[ACTION ITEM]: Reproduce the first line of the entries that follow and each later line, word for word, ending with the one containing "Definition isspace (c".
[RECORDS SHOWN Boundary: Start]
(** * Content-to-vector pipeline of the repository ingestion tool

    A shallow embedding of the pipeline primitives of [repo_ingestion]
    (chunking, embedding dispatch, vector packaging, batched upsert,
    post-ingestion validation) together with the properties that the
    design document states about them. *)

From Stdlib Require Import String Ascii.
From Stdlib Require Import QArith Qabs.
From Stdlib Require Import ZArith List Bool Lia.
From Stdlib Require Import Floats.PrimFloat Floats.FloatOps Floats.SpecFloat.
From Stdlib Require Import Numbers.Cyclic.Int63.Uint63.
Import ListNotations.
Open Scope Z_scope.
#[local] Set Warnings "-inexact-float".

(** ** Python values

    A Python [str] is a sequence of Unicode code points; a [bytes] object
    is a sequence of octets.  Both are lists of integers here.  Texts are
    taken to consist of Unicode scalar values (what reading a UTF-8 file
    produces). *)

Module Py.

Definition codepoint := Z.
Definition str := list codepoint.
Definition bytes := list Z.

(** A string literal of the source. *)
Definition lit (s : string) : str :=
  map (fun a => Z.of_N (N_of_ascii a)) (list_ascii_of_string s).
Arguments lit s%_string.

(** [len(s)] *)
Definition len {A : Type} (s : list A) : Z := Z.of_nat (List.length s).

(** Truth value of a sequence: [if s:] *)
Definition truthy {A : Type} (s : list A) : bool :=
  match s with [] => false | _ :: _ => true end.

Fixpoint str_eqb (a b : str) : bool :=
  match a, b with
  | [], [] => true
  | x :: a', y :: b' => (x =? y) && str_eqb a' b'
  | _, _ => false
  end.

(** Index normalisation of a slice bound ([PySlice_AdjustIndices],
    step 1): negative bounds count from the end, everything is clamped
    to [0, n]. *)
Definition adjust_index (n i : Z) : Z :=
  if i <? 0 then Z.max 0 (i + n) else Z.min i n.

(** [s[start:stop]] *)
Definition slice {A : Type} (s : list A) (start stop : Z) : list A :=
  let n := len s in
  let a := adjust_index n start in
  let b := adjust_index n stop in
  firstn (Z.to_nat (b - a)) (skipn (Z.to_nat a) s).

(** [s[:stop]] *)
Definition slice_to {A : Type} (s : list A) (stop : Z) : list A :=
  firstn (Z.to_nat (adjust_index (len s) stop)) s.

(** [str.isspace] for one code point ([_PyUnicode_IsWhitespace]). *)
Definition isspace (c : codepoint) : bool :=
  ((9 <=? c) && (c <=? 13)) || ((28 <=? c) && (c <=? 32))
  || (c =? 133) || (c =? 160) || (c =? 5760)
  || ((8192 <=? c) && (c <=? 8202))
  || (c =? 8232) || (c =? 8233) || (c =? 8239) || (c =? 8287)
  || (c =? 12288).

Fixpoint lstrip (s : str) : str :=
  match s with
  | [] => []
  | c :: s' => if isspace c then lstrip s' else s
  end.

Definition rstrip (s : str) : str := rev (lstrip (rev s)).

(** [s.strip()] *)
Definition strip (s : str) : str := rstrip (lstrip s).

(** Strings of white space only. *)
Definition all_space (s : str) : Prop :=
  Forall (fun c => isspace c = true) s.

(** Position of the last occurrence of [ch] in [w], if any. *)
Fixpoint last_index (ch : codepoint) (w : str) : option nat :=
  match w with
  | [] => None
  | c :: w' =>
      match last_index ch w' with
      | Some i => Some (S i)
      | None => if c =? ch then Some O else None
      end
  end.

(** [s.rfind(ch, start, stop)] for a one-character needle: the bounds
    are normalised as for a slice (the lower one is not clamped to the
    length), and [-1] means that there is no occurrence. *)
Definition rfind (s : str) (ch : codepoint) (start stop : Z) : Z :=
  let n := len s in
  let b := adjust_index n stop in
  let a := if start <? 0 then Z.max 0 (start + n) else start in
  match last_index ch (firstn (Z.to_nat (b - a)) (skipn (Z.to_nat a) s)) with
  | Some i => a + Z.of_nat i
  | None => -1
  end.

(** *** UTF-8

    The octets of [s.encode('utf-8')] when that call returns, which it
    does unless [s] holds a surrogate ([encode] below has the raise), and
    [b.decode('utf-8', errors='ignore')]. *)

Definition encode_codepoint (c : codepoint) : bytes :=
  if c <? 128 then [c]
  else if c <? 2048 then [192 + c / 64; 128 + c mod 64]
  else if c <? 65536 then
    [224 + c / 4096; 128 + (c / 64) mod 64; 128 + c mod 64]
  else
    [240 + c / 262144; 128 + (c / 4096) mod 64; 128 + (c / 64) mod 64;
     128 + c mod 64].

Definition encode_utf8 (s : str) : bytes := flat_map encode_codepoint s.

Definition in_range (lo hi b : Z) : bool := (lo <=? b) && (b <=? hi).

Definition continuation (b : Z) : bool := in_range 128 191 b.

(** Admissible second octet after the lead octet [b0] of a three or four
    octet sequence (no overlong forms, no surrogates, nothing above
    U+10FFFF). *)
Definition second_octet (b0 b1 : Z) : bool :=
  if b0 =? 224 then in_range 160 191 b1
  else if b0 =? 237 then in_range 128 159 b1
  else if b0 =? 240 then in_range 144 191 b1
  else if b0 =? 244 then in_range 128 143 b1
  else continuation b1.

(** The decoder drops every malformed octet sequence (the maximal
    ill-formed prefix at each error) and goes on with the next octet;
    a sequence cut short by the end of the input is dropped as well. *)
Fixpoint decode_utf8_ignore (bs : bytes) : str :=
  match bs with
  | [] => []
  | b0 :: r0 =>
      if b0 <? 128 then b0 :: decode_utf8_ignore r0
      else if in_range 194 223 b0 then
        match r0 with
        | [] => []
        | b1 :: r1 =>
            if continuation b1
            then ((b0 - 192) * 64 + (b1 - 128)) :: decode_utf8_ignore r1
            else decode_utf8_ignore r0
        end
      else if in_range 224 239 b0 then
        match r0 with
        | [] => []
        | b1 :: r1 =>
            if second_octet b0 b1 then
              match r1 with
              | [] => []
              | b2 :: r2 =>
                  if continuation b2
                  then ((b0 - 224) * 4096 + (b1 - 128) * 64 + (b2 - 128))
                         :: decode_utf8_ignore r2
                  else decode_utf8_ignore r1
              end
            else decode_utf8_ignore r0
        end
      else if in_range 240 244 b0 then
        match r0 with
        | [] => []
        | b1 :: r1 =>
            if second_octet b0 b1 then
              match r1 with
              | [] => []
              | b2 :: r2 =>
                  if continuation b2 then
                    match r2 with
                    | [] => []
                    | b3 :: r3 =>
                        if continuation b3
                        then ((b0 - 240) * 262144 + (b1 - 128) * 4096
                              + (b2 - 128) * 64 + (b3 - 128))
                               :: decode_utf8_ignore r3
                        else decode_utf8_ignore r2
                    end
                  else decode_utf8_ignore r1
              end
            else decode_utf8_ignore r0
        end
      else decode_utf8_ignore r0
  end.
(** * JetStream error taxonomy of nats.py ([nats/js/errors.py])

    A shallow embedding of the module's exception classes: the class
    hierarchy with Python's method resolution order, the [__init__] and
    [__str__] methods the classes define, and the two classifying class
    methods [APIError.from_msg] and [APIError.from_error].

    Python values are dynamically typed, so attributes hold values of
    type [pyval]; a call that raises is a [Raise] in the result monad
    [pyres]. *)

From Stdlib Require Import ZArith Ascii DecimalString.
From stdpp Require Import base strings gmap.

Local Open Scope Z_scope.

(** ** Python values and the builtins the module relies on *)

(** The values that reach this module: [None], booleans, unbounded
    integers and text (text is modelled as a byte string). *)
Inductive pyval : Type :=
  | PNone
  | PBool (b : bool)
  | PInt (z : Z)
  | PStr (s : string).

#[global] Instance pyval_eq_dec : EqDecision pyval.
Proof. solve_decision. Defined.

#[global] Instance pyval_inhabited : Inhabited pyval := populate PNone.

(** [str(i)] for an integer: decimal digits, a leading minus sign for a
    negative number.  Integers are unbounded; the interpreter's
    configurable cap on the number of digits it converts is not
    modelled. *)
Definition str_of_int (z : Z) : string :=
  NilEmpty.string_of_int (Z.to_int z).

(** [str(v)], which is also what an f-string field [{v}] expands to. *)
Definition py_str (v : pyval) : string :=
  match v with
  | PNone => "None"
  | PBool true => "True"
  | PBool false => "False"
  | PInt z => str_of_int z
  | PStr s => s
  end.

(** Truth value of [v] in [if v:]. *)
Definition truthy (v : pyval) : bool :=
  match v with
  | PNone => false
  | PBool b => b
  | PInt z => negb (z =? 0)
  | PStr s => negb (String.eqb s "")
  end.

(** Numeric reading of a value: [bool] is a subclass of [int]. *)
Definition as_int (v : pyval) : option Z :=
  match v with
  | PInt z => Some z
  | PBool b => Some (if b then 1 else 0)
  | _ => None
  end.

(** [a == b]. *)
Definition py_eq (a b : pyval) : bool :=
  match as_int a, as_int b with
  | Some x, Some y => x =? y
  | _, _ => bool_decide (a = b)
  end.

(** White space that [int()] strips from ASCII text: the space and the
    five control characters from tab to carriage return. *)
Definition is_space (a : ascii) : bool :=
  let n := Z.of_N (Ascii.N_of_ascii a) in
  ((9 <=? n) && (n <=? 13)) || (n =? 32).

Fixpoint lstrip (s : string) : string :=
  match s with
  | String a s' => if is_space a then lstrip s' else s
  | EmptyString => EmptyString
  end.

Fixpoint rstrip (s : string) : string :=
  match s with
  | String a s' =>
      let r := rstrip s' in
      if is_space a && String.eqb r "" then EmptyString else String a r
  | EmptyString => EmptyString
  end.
[RECORDS SHOWN Boundary: End]
[WRITTEN REPLY]:
(** * Content-to-vector pipeline of the repository ingestion tool

    A shallow embedding of the pipeline primitives of [repo_ingestion]
    (chunking, embedding dispatch, vector packaging, batched upsert,
    post-ingestion validation) together with the properties that the
    design document states about them. *)

From Stdlib Require Import String Ascii.
From Stdlib Require Import QArith Qabs.
From Stdlib Require Import ZArith List Bool Lia.
From Stdlib Require Import Floats.PrimFloat Floats.FloatOps Floats.SpecFloat.
From Stdlib Require Import Numbers.Cyclic.Int63.Uint63.
Import ListNotations.
Open Scope Z_scope.
#[local] Set Warnings "-inexact-float".

(** ** Python values

    A Python [str] is a sequence of Unicode code points; a [bytes] object
    is a sequence of octets.  Both are lists of integers here.  Texts are
    taken to consist of Unicode scalar values (what reading a UTF-8 file
    produces). *)

Module Py.

Definition codepoint := Z.
Definition str := list codepoint.
Definition bytes := list Z.

(** A string literal of the source. *)
Definition lit (s : string) : str :=
  map (fun a => Z.of_N (N_of_ascii a)) (list_ascii_of_string s).
Arguments lit s%_string.

(** [len(s)] *)
Definition len {A : Type} (s : list A) : Z := Z.of_nat (List.length s).

(** Truth value of a sequence: [if s:] *)
Definition truthy {A : Type} (s : list A) : bool :=
  match s with [] => false | _ :: _ => true end.

Fixpoint str_eqb (a b : str) : bool :=
  match a, b with
  | [], [] => true
  | x :: a', y :: b' => (x =? y) && str_eqb a' b'
  | _, _ => false
  end.

(** Index normalisation of a slice bound ([PySlice_AdjustIndices],
    step 1): negative bounds count from the end, everything is clamped
    to [0, n]. *)
Definition adjust_index (n i : Z) : Z :=
  if i <? 0 then Z.max 0 (i + n) else Z.min i n.

(** [s[start:stop]] *)
Definition slice {A : Type} (s : list A) (start stop : Z) : list A :=
  let n := len s in
  let a := adjust_index n start in
  let b := adjust_index n stop in
  firstn (Z.to_nat (b - a)) (skipn (Z.to_nat a) s).

(** [s[:stop]] *)
Definition slice_to {A : Type} (s : list A) (stop : Z) : list A :=
  firstn (Z.to_nat (adjust_index (len s) stop)) s.

(** [str.isspace] for one code point ([_PyUnicode_IsWhitespace]). *)
Definition isspace (c : codepoint) : bool :=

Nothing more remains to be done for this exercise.